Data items

════

(** * Golden model of the NoC core array (router_golden_model)

    Shallow embedding of [golden_model/memory.py], [golden_model/prims.py],
    [golden_model/router_table.py] and [golden_model/core.py].

    - Python integers are [Z]; [>>], [&], [|], [^] are [Z.shiftr], [Z.land],
      [Z.lor], [Z.lxor] (both follow two's complement on negative numbers,
      as Python does); [//] and [%] with a positive divisor are [Z.div] and
      [Z.modulo].
    - A [bytes] / [bytearray] value is a [list Z] of values in [0, 256).
    - Raised exceptions are the [Err] case of [result]. *)

From Stdlib Require Import ZArith Lia List Bool.
From Stdlib Require Ascii.
From stdpp Require Import base gmap list sets.

Import ListNotations.
Local Open Scope Z_scope.

(* ------------------------------------------------------------------ *)
(** ** Exceptions and the error monad *)

Inductive exc :=
| ValueError
| IndexError
| KeyError
| OverflowError
| AttributeError
| AssertionError.

Inductive result (A : Type) :=
| Ok : A -> result A
| Err : exc -> result A.
Arguments Ok {A} _.
Arguments Err {A} _.

Definition rbind {A B} (m : result A) (k : A -> result B) : result B :=
  match m with Ok a => k a | Err e => Err e end.

Notation "'let!' x ':=' m 'in' k" := (rbind m (fun x => k))
  (at level 200, x name, m at level 100, k at level 200).

(* ------------------------------------------------------------------ *)
(** ** [int.to_bytes(n, 'big')] and [int.from_bytes(b, 'big')] *)

Fixpoint le_split (n : nat) (v : Z) : list Z :=
  match n with
  | O => []
  | S n' => v mod 256 :: le_split n' (v / 256)
  end.

(** [v.to_bytes(n, byteorder='big')]: [OverflowError] when [v] does not fit. *)
Definition int_to_bytes (n : nat) (v : Z) : result (list Z) :=
  if (0 <=? v) && (v <? 256 ^ Z.of_nat n) then Ok (rev (le_split n v))
  else Err OverflowError.

(** [int.from_bytes(b, byteorder='big')] *)
Definition int_from_bytes (b : list Z) : Z :=
  fold_left (fun acc x => acc * 256 + x) b 0.

(* ------------------------------------------------------------------ *)
(** ** myhdl [intbv] slices (bit [j] up to, excluding, bit [i]) *)

(** [pic[i:j]] *)
Definition get_slice (x i j : Z) : Z := Z.land (Z.shiftr x j) (Z.ones (i - j)).

(** the update done by [pic[i:j] = v] once [v] passed the range check *)
Definition set_slice (x i j v : Z) : Z :=
  Z.lor (Z.land x (Z.lnot (Z.shiftl (Z.ones (i - j)) j))) (Z.shiftl v j).

(** [pic[i:j] = v]: [intbv.__setitem__] raises [ValueError] when
    [v >= 2**(i-j)] or [v < -2**(i-j)].  The [_handleBounds] check against
    [max=1<<256] never fires: every slice written ends at or below bit 256
    and every value written is non-negative. *)
Definition setslice (x i j v : Z) : result Z :=
  if (v >=? 2 ^ (i - j)) || (v <? - 2 ^ (i - j)) then Err ValueError
  else Ok (set_slice x i j v).

(** [pic[i] = v] *)
Definition setbit (x i v : Z) : result Z :=
  if v =? 1 then Ok (Z.setbit x i)
  else if v =? 0 then Ok (Z.clearbit x i)
  else Err ValueError.

(* ------------------------------------------------------------------ *)
(** ** Range-checked conversions of [prims.py] *)

Definition to_signed_bits (val width : Z) : result Z :=
  if negb ((- 2 ^ (width - 1) <=? val) && (val <? 2 ^ (width - 1)))
  then Err ValueError
  else Ok (Z.land val (2 ^ width - 1)).

Definition to_unsigned_bits (val width : Z) : result Z :=
  if negb ((0 <=? val) && (val <? 2 ^ width))
  then Err ValueError
  else Ok (Z.land val (2 ^ width - 1)).

(* ------------------------------------------------------------------ *)
(** ** Primitives ([prims.py]) *)

(** [RouterTableEntry] of [router_table.py]; also the field dict that
    [encode_packet_from_fields] reads (a missing key of a Python message
    dict takes the default of [encode_packet_from_fields]). *)
Record RouterTableEntry := mkRTE {
  rte_s : Z; rte_t : Z; rte_e : Z; rte_q : Z;
  rte_y : Z; rte_x : Z;
  rte_a0 : Z; rte_cnt : Z; rte_a_offset : Z; rte_const_raw : Z;
  rte_handshake : bool; rte_tag_id : Z; rte_en : bool }.

Record SendPrim := mkSendPrim {
  sp_deps : Z;
  sp_cell_or_neuron : Z;
  sp_neuron_type : Z;
  sp_message_num : Z;
  sp_send_addr : Z;
  sp_para_addr : Z;
  sp_messages : option (list RouterTableEntry) }.

Record RecvPrim := mkRecvPrim {
  rp_deps : Z;
  rp_recv_addr : Z;
  rp_tag_id : Z;
  rp_end_num : Z;
  rp_relay_mode : Z;
  rp_CXY : Z;
  rp_mc_y : Z;
  rp_mc_x : Z;
  rp_use_end_num : bool }.

Inductive StopPrim := mkStopPrim.

Inductive Kind := KSend | KRecv | KStop.

Record PrimOp := mkPrimOp {
  kind : Kind;
  op_send : option SendPrim;
  op_recv : option RecvPrim;
  op_stop : option StopPrim;
  mem_addr : option Z }.

(** Dataclass defaults. *)
Definition SendPrim_default : SendPrim := mkSendPrim 0 0 0 0 0 0 None.
Definition RecvPrim_default : RecvPrim := mkRecvPrim 0 0 0 0 0 0 0 0 false.

Definition PRIM_KIND_SEND := 1.
Definition PRIM_KIND_RECV := 2.
Definition PRIM_KIND_STOP := 3.

(** Send half of [encode_prim_cell] ([if op.send is not None: ...]). *)
Definition encode_send_half (pic : Z) (sp : SendPrim) : result Z :=
  let! pic := setslice pic 4 0 6 in
  let! pic := setbit pic 4 1 in
  let! d := to_unsigned_bits (sp_deps sp) 16 in
  let! pic := setslice pic 16 8 d in
  let! a := to_unsigned_bits (sp_send_addr sp) 16 in
  let! pic := setslice pic 64 48 a in
  let! c := to_unsigned_bits (sp_cell_or_neuron sp) 1 in
  let! pic := setbit pic 168 c in
  let! m := to_unsigned_bits (Z.max 0 (sp_message_num sp - 1)) 8 in
  let! pic := setslice pic 184 176 m in
  let! p := to_unsigned_bits (sp_para_addr sp) 16 in
  setslice pic 256 240 p.

(** Recv half of [encode_prim_cell] ([if op.recv is not None: ...]). *)
Definition encode_recv_half (pic : Z) (rp : RecvPrim) : result Z :=
  let! pic := setslice pic 4 0 6 in
  let! pic := setbit pic 5 1 in
  let! d := to_unsigned_bits (rp_deps rp) 16 in
  let! pic := setslice pic 16 8 d in
  let! a := to_unsigned_bits (rp_recv_addr rp) 16 in
  let! pic := setslice pic 48 32 a in
  let! c := to_unsigned_bits (rp_CXY rp) 2 in
  let! pic := setslice pic 174 172 c in
  let! mx := to_signed_bits (rp_mc_x rp) 6 in
  let! pic := setslice pic 198 192 mx in
  let! my := to_signed_bits (rp_mc_y rp) 6 in
  let! pic := setslice pic 190 184 my in
  let! t := to_unsigned_bits (rp_tag_id rp) 8 in
  let! pic := setslice pic 208 200 t in
  let! e := to_unsigned_bits (rp_end_num rp) 8 in
  setslice pic 216 208 e.

Definition encode_prim_cell (op : PrimOp) : result (list Z) :=
  match kind op with
  | KStop =>
      let! pic := setslice 0 4 0 0 in
      let! pic := setslice pic 8 4 3 in
      int_to_bytes 32 pic
  | _ =>
      let! pic := match op_send op with
                  | Some sp => encode_send_half 0 sp
                  | None => Ok 0
                  end in
      let! pic := match op_recv op with
                  | Some rp => encode_recv_half pic rp
                  | None => Ok pic
                  end in
      int_to_bytes 32 pic
  end.

Definition decode_prim_cell (cell_bytes : list Z) : result (option PrimOp) :=
  if negb (Nat.eqb (length cell_bytes) 32) then Err ValueError else
  let pic := int_from_bytes cell_bytes in
  if pic =? 0 then Ok None else
  if get_slice pic 8 0 =? PRIM_KIND_STOP then
    Ok (Some (mkPrimOp KStop None None (Some mkStopPrim) None)) else
  let send_valid := Z.testbit pic 4 in
  let recv_valid := Z.testbit pic 5 in
  if negb send_valid && negb recv_valid then Ok None else
  let send_prim :=
    if send_valid then
      Some (mkSendPrim (get_slice pic 16 8) (Z.b2z (Z.testbit pic 168)) 0
              (get_slice pic 184 176 + 1) (get_slice pic 64 48)
              (get_slice pic 256 240) None)
    else None in
  let recv_prim :=
    if recv_valid then
      Some (mkRecvPrim (get_slice pic 16 8) (get_slice pic 48 32)
              (get_slice pic 208 200) (get_slice pic 216 208)
              (get_slice pic 174 172) 0
              (get_slice pic 190 184) (get_slice pic 198 192) false)
    else None in
  let k := if send_valid then KSend else KRecv in
  Ok (Some (mkPrimOp k send_prim recv_prim None None)).

Definition stop_op := mkPrimOp KStop None None (Some mkStopPrim) None.

(* ------------------------------------------------------------------ *)
(** ** Router-table entries ([router_table.py]) *)

Definition _sign_extend (value bits : Z) : Z :=
  let sign_bit := Z.shiftl 1 (bits - 1) in
  let mask := Z.shiftl 1 bits - 1 in
  let value := Z.land value mask in
  Z.lxor value sign_bit - sign_bit.

Definition group_size (r : RouterTableEntry) : Z :=
  if rte_const_raw r =? 0 then 1 else rte_const_raw r + 1.

Definition from_packet128 (packet : Z) : RouterTableEntry :=
  {| rte_s := Z.land (Z.shiftr packet 0) 1;
     rte_t := Z.land (Z.shiftr packet 1) 1;
     rte_e := Z.land (Z.shiftr packet 2) 1;
     rte_q := Z.land (Z.shiftr packet 3) 1;
     rte_y := _sign_extend (Z.land (Z.shiftr packet 6) 63) 6;
     rte_x := _sign_extend (Z.land (Z.shiftr packet 12) 63) 6;
     rte_a0 := Z.land (Z.shiftr packet 18) 16383;
     rte_cnt := Z.land (Z.shiftr packet 32) 4095;
     rte_a_offset := _sign_extend (Z.land (Z.shiftr packet 44) 4095) 12;
     rte_const_raw := Z.land (Z.shiftr packet 56) 127;
     rte_handshake := Z.land (Z.shiftr packet 63) 1 =? 1;
     rte_tag_id := Z.land (Z.shiftr packet 64) 255;
     rte_en := Z.land (Z.shiftr packet 72) 1 =? 1 |}.

Definition to_twos (v bits : Z) : Z := Z.land v (Z.shiftl 1 bits - 1).

Definition encode_packet_from_fields (f : RouterTableEntry) : Z :=
  let pkt := 0 in
  let pkt := Z.lor pkt (Z.shiftl (Z.land (rte_s f) 1) 0) in
  let pkt := Z.lor pkt (Z.shiftl (Z.land (rte_t f) 1) 1) in
  let pkt := Z.lor pkt (Z.shiftl (Z.land (rte_e f) 1) 2) in
  let pkt := Z.lor pkt (Z.shiftl (Z.land (rte_q f) 1) 3) in
  let pkt := Z.lor pkt (Z.shiftl (to_twos (rte_y f) 6) 6) in
  let pkt := Z.lor pkt (Z.shiftl (to_twos (rte_x f) 6) 12) in
  let pkt := Z.lor pkt (Z.shiftl (Z.land (rte_a0 f) 16383) 18) in
  let pkt := Z.lor pkt (Z.shiftl (Z.land (rte_cnt f) 4095) 32) in
  let pkt := Z.lor pkt (Z.shiftl (to_twos (rte_a_offset f) 12) 44) in
  let pkt := Z.lor pkt (Z.shiftl (Z.land (rte_const_raw f) 127) 56) in
  let pkt := Z.lor pkt (Z.shiftl (if rte_handshake f then 1 else 0) 63) in
  let pkt := Z.lor pkt (Z.shiftl (Z.land (rte_tag_id f) 255) 64) in
  let pkt := Z.lor pkt (Z.shiftl (if rte_en f then 1 else 0) 72) in
  Z.land pkt (Z.shiftl 1 128 - 1).

Definition decode_two_packets_from_cell (cell_bytes : list Z) : result (Z * Z) :=
  if negb (Nat.eqb (length cell_bytes) 32) then Err ValueError else
  let word256 := int_from_bytes cell_bytes in
  let lower128 := Z.land word256 (Z.shiftl 1 128 - 1) in
  let upper128 := Z.land (Z.shiftr word256 128) (Z.shiftl 1 128 - 1) in
  Ok (lower128, upper128).

(* ------------------------------------------------------------------ *)
(** ** Cell memory ([memory.py]) *)

Definition MEM_CELL_BYTES : Z := 32.

Record CoreMemory := mkCoreMemory {
  num_cells : Z;
  _cells : gmap Z (list Z) }.

Definition CoreMemory_new : CoreMemory := mkCoreMemory 24576 ∅.

Definition zero_cell : list Z := repeat 0 32.

Definition _bounds_check_cell (m : CoreMemory) (addr : Z) : result unit :=
  if (0 <=? addr) && (addr <? num_cells m) then Ok tt else Err IndexError.

Definition read_cell (m : CoreMemory) (addr : Z) : result (list Z) :=
  let! _ := _bounds_check_cell m addr in
  Ok (default zero_cell (_cells m !! addr)).

Definition _get_cell_buf (m : CoreMemory) (addr : Z) : list Z :=
  default zero_cell (_cells m !! addr).

Definition set_cell (m : CoreMemory) (addr : Z) (buf : list Z) : CoreMemory :=
  mkCoreMemory (num_cells m) (<[addr := buf]> (_cells m)).

(** Python slice assignment [base[start:start+8] = data8]. *)
Definition splice (base : list Z) (start : nat) (data : list Z) : list Z :=
  firstn start base ++ data ++ skipn (start + length data) base.

Definition write_8B (m : CoreMemory) (cell_addr segment_idx : Z) (data8 : list Z)
  : result CoreMemory :=
  let! _ := _bounds_check_cell m cell_addr in
  if negb ((0 <=? segment_idx) && (segment_idx <=? 3)) then Err ValueError else
  if negb (Nat.eqb (length data8) 8) then Err ValueError else
  let base := _get_cell_buf m cell_addr in
  Ok (set_cell m cell_addr (splice base (Z.to_nat (segment_idx * 8)) data8)).

Definition write_1B (m : CoreMemory) (cell_addr byte_idx value : Z) : result CoreMemory :=
  let! _ := _bounds_check_cell m cell_addr in
  if negb ((0 <=? byte_idx) && (byte_idx <? MEM_CELL_BYTES)) then Err ValueError else
  if negb ((0 <=? value) && (value <=? 255)) then Err ValueError else
  let base := _get_cell_buf m cell_addr in
  Ok (set_cell m cell_addr (<[Z.to_nat byte_idx := value]> base)).

(** Python [data[off : off + chunk]]. *)
Definition pyslice (l : list Z) (lo hi : Z) : list Z :=
  firstn (Z.to_nat hi - Z.to_nat lo) (skipn (Z.to_nat lo) l).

════

Task details -> Scan the entries above and return each line that holds "base".

Result of the exercise ->
From stdpp Require Import base gmap list sets.
(** Python slice assignment [base[start:start+8] = data8]. *)
Definition splice (base : list Z) (start : nat) (data : list Z) : list Z :=
  firstn start base ++ data ++ skipn (start + length data) base.
  let base := _get_cell_buf m cell_addr in
  Ok (set_cell m cell_addr (splice base (Z.to_nat (segment_idx * 8)) data8)).
  let base := _get_cell_buf m cell_addr in
  Ok (set_cell m cell_addr (<[Z.to_nat byte_idx := value]> base)).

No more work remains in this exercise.